After visiting with doctors at Nemours, Lipe underwent a preprocedure angiogram and nuclear medicine study to make sure her lungs and internal organs could withstand the radioembolization. Yttrium-90 is a beta-emitting isotope with high-energy radiation traveling extremely short distances in tissue, with the ultimate goal of destroying the target tissue. In this case, the target was a large tumor in the liver. The radioactive beads are delivered via glass-based microspheres targeted at the tumor tissue, sparing surrounding healthy tissue from radiation exposure.

“The biggest problem, they kept saying, was that they didn’t want too many of the beads to go to her lungs,” Camden says.

Before TARE-Y90 can be performed, a detailed pretreatment angiogram is administered to assess blood flow to the liver, including blood flow to the tumor; the angiogram also assesses blood flow to the surrounding organs.
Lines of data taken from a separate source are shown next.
(* ===== verification/Json.v ===== *)
(** * encoding/json: the text of values

    Reading: the first JSON value of a text, as a [Decoder] delimits and unquotes
    it.  Writing: strings as [Marshal] quotes them, and the values built of them.  A
    value keeps its source text, which a custom [UnmarshalJSON] is given. *)

From Stdlib Require Import Ascii.
From S2P Require Import Prelude GoStd Uuid.
From stdpp Require Import options.

Module Json.

Inductive json :=
| JNull
| JBool (b : bool)
| JNumber (raw : bytes)
| JString (raw : bytes) (text : string)
| JArray (raw : bytes) (elems : list json)
| JObject (raw : bytes) (members : list (string * json)).

Definition raw_text (v : json) : bytes :=
  match v with
  | JNull => s2b "null"
  | JBool b => if b then s2b "true" else s2b "false"
  | JNumber raw | JString raw _ | JArray raw _ | JObject raw _ => raw
  end.

(** ** UTF-8 *)

Definition code (c : ascii) : N := N_of_ascii c.
Definition within (lo hi : N) (c : ascii) : bool := (lo <=? code c)%N && (code c <=? hi)%N.

(** The length of the well-formed sequence a text starts with, as
    [utf8.DecodeRune] finds it. *)
Definition rune_len (s : bytes) : option nat :=
  match s with
  | [] => None
  | c0 :: s1 =>
      if (code c0 <? 128)%N then Some 1%nat
      else if within 194 223 c0 then
        match s1 with c1 :: _ => if within 128 191 c1 then Some 2%nat else None | _ => None end
      else if within 224 239 c0 then
        let lo := if (code c0 =? 224)%N then 160%N else 128%N in
        let hi := if (code c0 =? 237)%N then 159%N else 191%N in
        match s1 with
        | c1 :: c2 :: _ => if within lo hi c1 && within 128 191 c2 then Some 3%nat else None
        | _ => None
        end
      else if within 240 244 c0 then
        let lo := if (code c0 =? 240)%N then 144%N else 128%N in
        let hi := if (code c0 =? 244)%N then 143%N else 191%N in
        match s1 with
        | c1 :: c2 :: c3 :: _ =>
            if within lo hi c1 && within 128 191 c2 && within 128 191 c3 then Some 4%nat else None
        | _ => None
        end
      else None
  end.

(** [utf8.EncodeRune]; U+FFFD stands for what is not a character. *)
Definition replacement : bytes := ascii_of_N <$> [239; 191; 189]%N.

Definition encode_rune (r : N) : bytes :=
  if (r <? 128)%N then [ascii_of_N r]
  else if (r <? 2048)%N then ascii_of_N <$> [192 + r / 64; 128 + r mod 64]%N
  else if ((55296 <=? r) && (r <=? 57343) || (1114111 <? r))%N then replacement
  else if (r <? 65536)%N then ascii_of_N <$> [224 + r / 4096; 128 + r / 64 mod 64; 128 + r mod 64]%N
  else ascii_of_N <$> [240 + r / 262144; 128 + r / 4096 mod 64; 128 + r / 64 mod 64; 128 + r mod 64]%N.

(** ** Reading *)

Definition is_space (c : ascii) : bool := bool_decide (c ∈ ascii_of_N <$> [32; 9; 10; 13]%N).

Fixpoint skip_space (s : bytes) : bytes :=
  match s with
  | c :: s' => if is_space c then skip_space s' else s
  | [] => []
  end.

Definition hex4 (a b c d : ascii) : option N :=
  let v := Uuid.xvalues in
  if bool_decide (255%N ∈ v <$> [a; b; c; d]) then None
  else Some (((v a * 16 + v b) * 16 + v c) * 16 + v d)%N.

Definition is_surrogate (r : N) : bool := ((55296 <=? r) && (r <=? 57343))%N.

(** The character of a surrogate pair, [utf16.DecodeRune]. *)
Definition surrogate_pair (r1 r2 : N) : option N :=
  if ((55296 <=? r1) && (r1 <? 56320) && (56320 <=? r2) && (r2 <=? 57343))%N
  then Some ((r1 - 55296) * 1024 + (r2 - 56320) + 65536)%N else None.

Definition escape_char (e : ascii) : option ascii :=
  match e with
  | "b"%char => Some (ascii_of_N 8)
  | "f"%char => Some (ascii_of_N 12)
  | "n"%char => Some (ascii_of_N 10)
  | "r"%char => Some (ascii_of_N 13)
  | "t"%char => Some (ascii_of_N 9)
  | "\"%char | "/"%char => Some e
  | _ => if decide (e = quote) then Some quote else None
  end.

Definition put (p : bytes) (r : option (bytes * bytes)) : option (bytes * bytes) := (λ x, (p ++ x.1, x.2)) <$> r.

(** The text of a string after its opening quote, and what follows the closing
    one; the first [keep] bytes are the rest of a well-formed sequence. *)
Fixpoint unquote (keep : nat) (s : bytes) : option (bytes * bytes) :=
  match s with
  | [] => None
  | c :: s1 =>
      match keep with
      | S k => put [c] (unquote k s1)
      | O =>
          if decide (c = quote) then Some ([], s1)
          else if decide (c = "\"%char) then
            match s1 with
            | "u"%char :: h1 :: h2 :: h3 :: h4 :: s2 =>
                match hex4 h1 h2 h3 h4 with
                | None => None
                | Some r =>
                    if is_surrogate r then
                      match s2 with
                      | "\"%char :: "u"%char :: g1 :: g2 :: g3 :: g4 :: s3 =>
                          match (r' ← hex4 g1 g2 g3 g4; surrogate_pair r r') with
                          | Some r' => put (encode_rune r') (unquote 0 s3)
                          | None => put replacement (unquote 0 s2)
                          end
                      | _ => put replacement (unquote 0 s2)
                      end
                    else put (encode_rune r) (unquote 0 s2)
                end
            | e :: s2 =>
                match escape_char e with Some x => put [x] (unquote 0 s2) | None => None end
            | [] => None
            end
          else if (code c <? 32)%N then None
          else match rune_len s with
               | Some n => put [c] (unquote (n - 1) s1)
               | None => put replacement (unquote 0 s1)
               end
      end
  end.

Fixpoint span_digits (s : bytes) : bytes * bytes :=
  match s with
  | c :: s' => if is_digit c then let '(d, r) := span_digits s' in (c :: d, r) else ([], s)
  | [] => ([], [])
  end.

(** The parts of a number after its integer part: an optional run of digits behind
    a point or an exponent; a mark without digits is an error. *)
Definition digits_after (mark : bytes) (s : bytes) : option (bytes * bytes) :=
  match span_digits s with ([], _) => None | (d, r) => Some (mark ++ d, r) end.

Definition fraction (s : bytes) : option (bytes * bytes) :=
  match s with "."%char :: s' => digits_after ["."%char] s' | _ => Some ([], s) end.

Definition exponent (s : bytes) : option (bytes * bytes) :=
  match s with
  | c :: s' =>
      if decide (c = "e"%char ∨ c = "E"%char) then
        match s' with
        | x :: s'' => if decide (x = "+"%char ∨ x = "-"%char) then digits_after [c; x] s'' else digits_after [c] s'
        | [] => None
        end
      else Some ([], s)
  | [] => Some ([], [])
  end.

Definition integer (s : bytes) : option (bytes * bytes) :=
  match s with
  | "0"%char :: s' => Some (["0"%char], s')
  | _ => digits_after [] s
  end.

Definition number (s : bytes) : option (bytes * bytes) :=
  let '(sign, s0) := match s with "-"%char :: s' => (["-"%char], s') | _ => ([], s) end in
  '(i, s1) ← integer s0; '(f, s2) ← fraction s1; '(e, s3) ← exponent s2;
  Some (sign ++ i ++ f ++ e, s3).

(** What was consumed of a text. *)
Definition consumed (s rest : bytes) : bytes := take (length s - length rest) s.

Fixpoint strip (p s : bytes) : option bytes :=
  match p, s with
  | [], _ => Some s
  | a :: p', b :: s' => if decide (a = b) then strip p' s' else None
  | _, [] => None
  end.

Definition literal (v : json) (s : bytes) : option (json * bytes) := (λ r, (v, r)) <$> strip (raw_text v) s.

(** [maxNestingDepth]. *)
Definition max_depth : N := 10000.

(** A value, the members of an object after its brace or a comma, the elements of
    an array likewise; [depth] counts the enclosing objects and arrays. *)
Fixpoint value (fuel : nat) (depth : N) (s : bytes) : option (json * bytes) :=
  match fuel with
  | O => None
  | S fuel =>
      match s with
      | [] => None
      | c :: s1 =>
          if decide (c = quote) then
            '(t, r) ← unquote 0 s1; Some (JString (consumed s r) (b2s t), r)
          else if decide (c = "{"%char) then
            if (max_depth <? depth + 1)%N then None
            else match skip_space s1 with
                 | "}"%char :: r => Some (JObject (consumed s r) [], r)
                 | s2 => '(ms, r) ← members fuel (depth + 1) s2; Some (JObject (consumed s r) ms, r)
                 end
          else if decide (c = "["%char) then
            if (max_depth <? depth + 1)%N then None
            else match skip_space s1 with
                 | "]"%char :: r => Some (JArray (consumed s r) [], r)
                 | s2 => '(l, r) ← elements fuel (depth + 1) s2; Some (JArray (consumed s r) l, r)
                 end
          else if decide (c = "n"%char) then literal JNull s
          else if decide (c = "t"%char) then literal (JBool true) s
          else if decide (c = "f"%char) then literal (JBool false) s
          else '(raw, r) ← number s; Some (JNumber raw, r)
      end
  end
with members (fuel : nat) (depth : N) (s : bytes) : option (list (string * json) * bytes) :=
  match fuel with
  | O => None
  | S fuel =>
      match s with
      | c :: s1 =>
          if decide (c = quote) then
            '(key, s2) ← unquote 0 s1;
            match skip_space s2 with
            | ":"%char :: s3 =>
                '(v, s4) ← value fuel depth (skip_space s3);
                match skip_space s4 with
                | "}"%char :: r => Some ([(b2s key, v)], r)
                | ","%char :: s5 =>
                    '(ms, r) ← members fuel depth (skip_space s5); Some ((b2s key, v) :: ms, r)
                | _ => None
                end
            | _ => None
            end
          else None
      | [] => None
      end
  end
with elements (fuel : nat) (depth : N) (s : bytes) : option (list json * bytes) :=
  match fuel with
  | O => None
  | S fuel =>
      '(v, s1) ← value fuel depth s;
      match skip_space s1 with
      | "]"%char :: r => Some ([v], r)
      | ","%char :: s2 => '(l, r) ← elements fuel depth (skip_space s2); Some (v :: l, r)
      | _ => None
      end
  end.

(** The first value of a text, if there is one: what follows it is not read. *)
Definition parse (s : bytes) : option json :=
  let s := skip_space s in fst <$> value (S (length s)) 0 s.

(** ** Writing *)

Definition hex_digit (n : N) : ascii := if (n <? 10)%N then ascii_of_N (48 + n) else ascii_of_N (87 + n).

(** An ASCII character as [appendString] writes it, HTML characters escaped. *)
Definition escaped (c : ascii) : bytes :=
  if decide (c = quote ∨ c = "\"%char) then ["\"%char; c]
  else match code c with
       | 8%N => s2b "\b" | 12%N => s2b "\f" | 10%N => s2b "\n" | 13%N => s2b "\r" | 9%N => s2b "\t"
       | n => if decide ((n < 32)%N ∨ c = "<"%char ∨ c = ">"%char ∨ c = "&"%char)
              then s2b "\u00" ++ [hex_digit (n / 16); hex_digit (n mod 16)] else [c]
       end.

(** The line and paragraph separators U+2028 and U+2029. *)
Definition separator (s : bytes) : option (ascii * bytes) :=
  match s with
  | c0 :: c1 :: c2 :: s' =>
      if decide (code <$> [c0; c1] = [226; 128]%N) then
        if decide (code c2 = 168%N) then Some ("8"%char, s')
        else if decide (code c2 = 169%N) then Some ("9"%char, s') else None
      else None
  | _ => None
  end.

(** The body of a quoted string; [skip] bytes belong to a separator already
    written, [keep] to a sequence that is copied. *)
Fixpoint quoted (skip keep : nat) (s : bytes) : bytes :=
  match s with
  | [] => []
  | c :: s1 =>
      match skip, keep with
      | S n, _ => quoted n 0 s1
      | O, S k => c :: quoted 0 k s1
      | O, O =>
          if (code c <? 128)%N then escaped c ++ quoted 0 0 s1
          else match separator s with
               | Some (d, _) => s2b "\u202" ++ d :: quoted 2 0 s1
               | None => match rune_len s with
                         | Some n => c :: quoted 0 (n - 1) s1
                         | None => s2b "\ufffd" ++ quoted 0 0 s1
                         end
               end
      end
  end.

Definition quote_text (s : bytes) : bytes := quote :: quoted 0 0 s ++ [quote].

(** The text with what is not UTF-8 replaced. *)
Fixpoint coerced (keep : nat) (s : bytes) : bytes :=
  match s with
  | [] => []
  | c :: s1 =>
      match keep with
      | S k => c :: coerced k s1
      | O => match rune_len s with
             | Some n => c :: coerced (n - 1) s1
             | None => replacement ++ coerced 0 s1
             end
      end
  end.

Definition mk_string (s : string) : json := JString (quote_text (s2b s)) (b2s (coerced 0 (s2b s))).

Definition mk_int (z : Z) : json := JNumber (big_String z).

Fixpoint separated (l : list bytes) : bytes :=
  match l with
  | [] => []
  | [b] => b
  | b :: l' => b ++ ","%char :: separated l'
  end.

Definition member_text (m : string * json) : bytes := quote_text (s2b m.1) ++ ":"%char :: raw_text m.2.

Definition mk_object (ms : list (string * json)) : json :=
  JObject ("{"%char :: separated (member_text <$> ms) ++ ["}"%char]) ms.

Definition mk_array (l : list json) : json :=
  JArray ("["%char :: separated (raw_text <$> l) ++ ["]"%char]) l.

End Json.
While the liver receives most of its blood supply from the portal vein, liver tumors receive the bulk of their blood supply from the hepatic artery. Immediately following the pretreatment angiogram, each patient undergoes a nuclear medicine study to determine the amount of radiotracer that has accumulated in the lungs.

Lipe underwent TARE-Y90 treatment two weeks later, in December 2017. With the procedure, a catheter is inserted in an artery in the groin; fluoroscopy is the method of guidance. The catheter, traveling through hepatic arteries that supply blood to the tumor, acts as the delivery method for microspheres impregnated with Y90. Through this process, high doses of radiation are delivered directly to the tumor, while areas around the tumor are, for the most part, spared from radiation exposure.

“It’s important to find arteries that provide blood supply to the tumor in the liver,” Aguado says. “We then use the catheter to transfer the beads selectively to the tumor.”

The procedure was deemed a success.

“With TARE-Y90, the tumor size shrank by about 75%,” Aguado says, “making surgery easier and safer to perform. The remaining liver, or future liver remnant, also grew, which decreased the risk of post hepatectomy liver failure. In addition, her tumor marker (alpha fetoprotein) went down by about 90%.”

A conventional right hepatectomy was performed in January 2018 to remove the tumor. About six weeks of chemotherapy followed.

“Today, she is cancer-free,” Aguado says. “It’s the best outcome we could have expected.”

Hope for the Future
Aguado says she and her colleagues are hoping to use TARE-Y90 earlier in a young patient’s treatment process to facilitate curative therapy, rather than as a last resort course of treatment. She also hopes to see more patients able to undergo liver tumor resection rather than transplant.

Lipe’s success with TARE-Y90, as well as the case of another child who is cancer-free after undergoing the procedure, offers other young patients an option other than chemotherapy to treat liver cancer.

In Murphysboro, Illinois, there’s a 5-year-old who is now a part of medical history. Her success with TARE-Y90 gives hope to doctors and researchers who continue to seek options for children with inoperable or chemotherapy-resistant cancer.

“Knowing that this procedure can save other children gives people hope,” Camden says.

— Kathy Hardy is a freelance writer based in Phoenixville, Pennsylvania. She is a frequent contributor to Radiology Today.